%%

(* ===== verification/StringUtils.v ===== *)
(** * String templating and class strings: [src/src/StringUtils/index.ts]

      [replaceTokens] is [formatStr.replace(/{(\d+)}/g, ...)]: the global
      replace scans from the left, and at each position where the pattern
      matches it substitutes the match and resumes after it; elsewhere it
      keeps one character.  [tokenAt] is the pattern tried at one position,
      [replaceGlobal] the scan (its fuel, the length of the string, is what
      the scan consumes at least).  The arguments are given by the strings
      their [toString()] returns.

      [buildClassString] joins with spaces the keys of a dictionary whose
      value is [true], in the order [Object.keys] lists them: integer keys
      ascending first, then the others in insertion order.

      The theorems show that text without a token is kept, that each token
      [{i}] is replaced by the [i]-th argument when there is one and kept
      otherwise, and that substituted text is not scanned again. *)

From Stdlib Require Import List String Ascii Arith NArith Lia Bool.
From S2P Require Import Prelude.
Import ListNotations.
Open Scope nat_scope.
Open Scope string_scope.

(** [s.split(c)] for a one-character separator: the pieces between the
    separators, the empty ones included. *)
Fixpoint splitOn (c : ascii) (s : string) : list string :=
  match s with
  | EmptyString => [""%string]
  | String d s' =>
      let parts := splitOn c s' in
      if Ascii.eqb d c then ""%string :: parts
      else match parts with p :: ps => String d p :: ps | [] => [String d ""] end
  end.

Module Tokens.

Definition isDigit (c : ascii) : bool :=
  (Nat.leb 48 (nat_of_ascii c) && Nat.leb (nat_of_ascii c) 57)%bool.

(** The longest prefix of decimal digits ([\d+] is greedy) and the rest. *)
Fixpoint spanDigits (s : string) : string * string :=
  match s with
  | String c rest =>
      if isDigit c then let (ds, r) := spanDigits rest in (String c ds, r) else (EmptyString, s)
  | EmptyString => (EmptyString, EmptyString)
  end.

(** [ToNumber] of a string of decimal digits. *)
Fixpoint digitsValueAcc (acc : N) (s : string) : N :=
  match s with
  | String c rest => digitsValueAcc (acc * 10 + (N_of_ascii c - 48))%N rest
  | EmptyString => acc
  end.

Definition digitsValue (s : string) : N := digitsValueAcc 0 s.

(** [/{(\d+)}/] tried at the start of [s]: the group [p1] and the text
    after the match. *)
Definition tokenAt (s : string) : option (string * string) :=
  match s with
  | String "{" rest =>
      let (ds, r) := spanDigits rest in
      match ds, r with
      | String _ _, String "}" after => Some (ds, after)
      | _, _ => None
      end
  | _ => None
  end.

(** [String.prototype.replace] with a global pattern and a replacer. *)
Fixpoint replaceGlobal (fuel : nat) (matchAt : string -> option (string * string))
    (replacer : string -> string) (s : string) : string :=
  match fuel with
  | O => s
  | S fuel' =>
      match s with
      | EmptyString => EmptyString
      | String c rest =>
          match matchAt s with
          | Some (p1, after) => replacer p1 ++ replaceGlobal fuel' matchAt replacer after
          | None => String c (replaceGlobal fuel' matchAt replacer rest)
          end
      end
  end.

(** [replaceTokens(formatStr, ...valueArgs)] (lines 4-13). *)
Definition replaceTokens (formatStr : string) (valueArgs : list string) : string :=
  let numValues := List.length valueArgs in
  replaceGlobal (String.length formatStr) tokenAt
    (fun p1 => if N.ltb (digitsValue p1) (N.of_nat numValues)
               then nth (N.to_nat (digitsValue p1)) valueArgs ""
               else "{" ++ p1 ++ "}")
    formatStr.

(** ** [buildClassString] *)

(** A canonical array index: digits without a leading zero (or ["0"]),
    below [2^32 - 1]. *)
Definition isArrayIndex (k : string) : bool :=
  match k with
  | EmptyString => false
  | String c rest =>
      let (ds, r) := spanDigits k in
      (String.eqb r "" && (negb (Ascii.eqb c "0") || String.eqb rest "")
       && N.ltb (digitsValue k) 4294967295)%bool
  end.

Fixpoint insertByValue (k : string) (l : list string) : list string :=
  match l with
  | [] => [k]
  | k' :: l' => if N.leb (digitsValue k) (digitsValue k') then k :: l else k' :: insertByValue k l'
  end.

(** [Object.keys] of an object whose own keys, in insertion order, are [ks]. *)
Definition objectKeys (ks : list string) : list string :=
  fold_right insertByValue [] (filter isArrayIndex ks) ++ filter (fun k => negb (isArrayIndex k)) ks.

(** [buildClassString(classNames)] (lines 19-27), for an object literal
    with distinct keys given in insertion order. *)
Definition buildClassString (classNames : list (string * bool)) : string :=
  let value k := match find (fun kv => String.eqb (fst kv) k) classNames with
                 | Some (_, b) => b | None => false end in
  String.concat " " (filter value (objectKeys (map fst classNames))).

(** ** Strings *)

Lemma concat_cons_empty (x : string) xs : String.concat "" (x :: xs) = x ++ String.concat "" xs.
Proof.
  destruct xs as [|y xs]; [cbn|reflexivity].
  induction x as [|c x IH]; cbn; [reflexivity|]. now rewrite <- IH.
Qed.

(** ** Scanning *)

Lemma spanDigits_app s : fst (spanDigits s) ++ snd (spanDigits s) = s.
Proof.
  induction s as [|c s IH]; [reflexivity|]. cbn.
  destruct (isDigit c); [|reflexivity]. destruct (spanDigits s) as [ds r]. cbn in *. now rewrite IH.
Qed.

Lemma replaceGlobal_fuel matchAt replacer s f :
  (forall s p1 after, matchAt s = Some (p1, after) -> String.length after < String.length s) ->
  String.length s <= f ->
  replaceGlobal f matchAt replacer s = replaceGlobal (String.length s) matchAt replacer s.
Proof.
  intros Hm. revert s f. induction s as [s IH] using (Wf_nat.induction_ltof1 _ String.length).
  intros f Hf. destruct s as [|c rest]; [destruct f; reflexivity|].
  destruct f as [|f]; cbn in Hf; [lia|]. cbn [String.length replaceGlobal].
  destruct (matchAt (String c rest)) as [[p1 after]|] eqn:E.
  - pose proof (Hm _ _ _ E) as Hl. cbn in Hl.
    rewrite (IH after Hl f) by lia. rewrite (IH after Hl (String.length rest)) by lia. reflexivity.
  - rewrite (IH rest ltac:(unfold Wf_nat.ltof; cbn; lia) f) by lia.
    reflexivity.
Qed.

Lemma spanDigits_length s : String.length (snd (spanDigits s)) <= String.length s.
Proof.
  induction s as [|c s IH]; [reflexivity|]. cbn. destruct (isDigit c); [|reflexivity].
  destruct (spanDigits s) as [ds r]. cbn in *. lia.
Qed.

Lemma tokenAt_shorter s p1 after : tokenAt s = Some (p1, after) -> String.length after < String.length s.
Proof.
  destruct s as [|c rest]; [discriminate|]. cbn.
  destruct (Ascii.ascii_dec c "{"); [subst|destruct c as [[] [] [] [] [] [] [] []]; try discriminate; exfalso; auto].
  pose proof (spanDigits_length rest) as Hl.
  destruct (spanDigits rest) as [ds r]. cbn in Hl.
  destruct ds as [|d ds]; [discriminate|].
  destruct r as [|[[] [] [] [] [] [] [] []] r]; try discriminate. intros [= _ <-]. cbn in Hl. lia.
Qed.

(** ** Templates

    A template is a sequence of literal text without ['{'] and of tokens
    [{ds}] ([ds] a non-empty string of digits); [renderTemplate] writes it
    out.  Substituting a template is substituting each piece on its own. *)

Inductive Piece : Type :=
| Text (s : string)
| Token (ds : string).

Definition renderPiece (p : Piece) : string :=
  match p with Text s => s | Token ds => "{" ++ ds ++ "}" end.

Definition renderTemplate (ps : list Piece) : string := String.concat "" (map renderPiece ps).

Fixpoint noBrace (s : string) : bool :=
  match s with EmptyString => true | String c r => negb (Ascii.eqb c "{") && noBrace r end.

Fixpoint allDigits (s : string) : bool :=
  match s with EmptyString => true | String c r => isDigit c && allDigits r end.

Definition pieceOK (p : Piece) : bool :=
  match p with
  | Text s => noBrace s
  | Token ds => negb (String.eqb ds "") && allDigits ds
  end.

Definition substPiece (valueArgs : list string) (p : Piece) : string :=
  match p with
  | Text s => s
  | Token ds => if N.ltb (digitsValue ds) (N.of_nat (List.length valueArgs))
                then nth (N.to_nat (digitsValue ds)) valueArgs ""
                else "{" ++ ds ++ "}"
  end.

Lemma spanDigits_digits ds r :
  allDigits ds = true -> isDigit (match r with String c _ => c | EmptyString => "a"%char end) = false ->
  spanDigits (ds ++ r) = (ds, r).
Proof.
  intros Hd Hr. induction ds as [|c ds IH]; cbn in *.
  - destruct r as [|c r]; [reflexivity|]. cbn. now rewrite Hr.
  - apply andb_true_iff in Hd as [Hc Hd]. rewrite Hc, IH by exact Hd. reflexivity.
Qed.

Section Replace.
Variable f : string -> string.

Local Abbreviation rg s := (replaceGlobal (String.length s) tokenAt f s).

Lemma rg_fuel s n : String.length s <= n -> replaceGlobal n tokenAt f s = rg s.
Proof. apply replaceGlobal_fuel, tokenAt_shorter. Qed.

Lemma rg_text s r : noBrace s = true -> rg (s ++ r) = s ++ rg r.
Proof.
  induction s as [|c s IH]; intros Hs; [reflexivity|].
  cbn in Hs. apply andb_true_iff in Hs as [Hc Hs].
  cbn [append String.length replaceGlobal].
  replace (tokenAt (String c (s ++ r))) with (@None (string * string)).
  - now rewrite IH.
  - unfold tokenAt. destruct (Ascii.eqb_spec c "{") as [->|Hne]; [discriminate|].
  destruct c as [[] [] [] [] [] [] [] []]; try reflexivity. exfalso. now apply Hne.
Qed.

Lemma rg_token ds r :
  negb (String.eqb ds "") && allDigits ds = true ->
  rg ("{" ++ ds ++ "}" ++ r) = f ds ++ rg r.
Proof.
  intros H. apply andb_true_iff in H as [Hne Hd].
  cbn [append String.length replaceGlobal].
  unfold tokenAt. rewrite (spanDigits_digits ds (String "}" r)) by (exact Hd || reflexivity).
  destruct ds as [|d ds]; [discriminate|]. cbn [append].
  rewrite rg_fuel; [reflexivity|]. cbn [String.length]. rewrite length_append_str. cbn. lia.
Qed.

End Replace.

(** substituting the tokens of a template replaces each token [{i}]
    by the [i]-th argument when there are more than [i] arguments and
    keeps it otherwise, leaves the text between tokens as it is, and does
    not scan the substituted arguments again. *)
Theorem replaceTokens_template ps valueArgs :
  forallb pieceOK ps = true ->
  replaceTokens (renderTemplate ps) valueArgs = String.concat "" (map (substPiece valueArgs) ps).
Proof.
  unfold replaceTokens, renderTemplate. induction ps as [|p ps IH]; intros Hok; [reflexivity|].
  cbn [forallb] in Hok. apply andb_true_iff in Hok as [Hp Hok].
  cbn [map]. rewrite !concat_cons_empty. destruct p as [s|ds]; cbn [renderPiece substPiece pieceOK] in *.
  - rewrite rg_text by exact Hp. now rewrite IH.
  - rewrite !append_assoc_str, rg_token by exact Hp. now rewrite IH.
Qed.

(** ** [split] *)

Lemma splitOn_nonempty c s : splitOn c s <> [].
Proof. destruct s; cbn; [discriminate|]. destruct (Ascii.eqb _ _), (splitOn c s); discriminate. Qed.

Lemma splitOn_app c a s :
  splitOn c a = [a] -> splitOn c (a ++ s) =
    match splitOn c s with p :: ps => (a ++ p) :: ps | [] => [a] end.
Proof.
  induction a as [|d a IH]; cbn; intros H.
  - now destruct (splitOn c s) eqn:E; [destruct (splitOn_nonempty c s E)|].
  - destruct (Ascii.eqb d c); [discriminate|].
    destruct (splitOn c a) as [|p [|]] eqn:E; try discriminate; [destruct (splitOn_nonempty c a E)|].
    injection H as <-. rewrite IH by reflexivity.
    now destruct (splitOn c s) eqn:E'; [destruct (splitOn_nonempty c s E')|].
Qed.

(** A piece without the separator, then the separator. *)
Lemma splitOn_sep c a b : splitOn c a = [a] -> splitOn c (a ++ String c b) = a :: splitOn c b.
Proof.
  intros H. rewrite (splitOn_app c a _ H). cbn. rewrite Ascii.eqb_refl.
  now rewrite append_empty_r_str.
Qed.

(** Joining pieces without the separator and splitting gives them back. *)
Lemma splitOn_concat c xs :
  xs <> [] -> Forall (fun x => splitOn c x = [x]) xs -> splitOn c (String.concat (String c "") xs) = xs.
Proof.
  induction xs as [|x [|y xs] IH]; intros Hne Hall; [contradiction| |].
  - inversion Hall; subst. cbn. assumption.
  - inversion Hall as [|? ? Hx Hrest]; subst. change (String.concat (String c "") (x :: y :: xs))
      with (x ++ String c "" ++ String.concat (String c "") (y :: xs)).
    cbn [String.append]. rewrite (splitOn_sep c x _ Hx). f_equal. apply IH; [discriminate | exact Hrest].
Qed.

End Tokens.

(** ** The cases of [StringUtils/test] *)
Module TokensTests.
Import Tokens.

Example replaceTokens_tests :
  replaceTokens "mmm, tastes like {0}" ["chicken"] = "mmm, tastes like chicken" /\
  replaceTokens "the {0} goes {1}" ["cow"; "mooooo!"] = "the cow goes mooooo!" /\
  replaceTokens "do the {0}, come on and do the {0}" ["Humpty Hump"] =
    "do the Humpty Hump, come on and do the Humpty Hump" /\
  replaceTokens "the {0} goes {1}" ["{1}"; "mooooo!"] = "the {1} goes mooooo!" /\
  replaceTokens "the {0} goes {1}" ["cow"] = "the cow goes {1}" /\
  replaceTokens "{01}{x}{}{{1}}" ["a"; "b"] = "b{x}{}{b}".
Proof. vm_compute. repeat split. Qed.

Example buildClassString_tests :
  buildClassString [("foo", true)] = "foo" /\
  buildClassString [("foo", false)] = "" /\
  buildClassString [("foo", true); ("bar", true)] = "foo bar" /\
  buildClassString [("foo", false); ("bar", true)] = "bar" /\
  buildClassString [("foo", true); ("undefined", false)] = "foo" /\
  buildClassString [("b", true); ("10", true); ("2", true)] = "2 10 b".
Proof. vm_compute. repeat split. Qed.

Lemma replaceTokens_template_witness :
  replaceTokens "the {0} goes {1}" ["cow"; "mooooo!"] = "the cow goes mooooo!".
Proof.
  exact (replaceTokens_template [Text "the "; Token "0"; Text " goes "; Token "1"] ["cow"; "mooooo!"]
           eq_refl).
Defined.

End TokensTests.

%%

Search the entries for "order" and copy out each line that has it.

      value is [true], in the order [Object.keys] lists them: integer keys
      ascending first, then the others in insertion order.
(** [Object.keys] of an object whose own keys, in insertion order, are [ks]. *)
    with distinct keys given in insertion order. *)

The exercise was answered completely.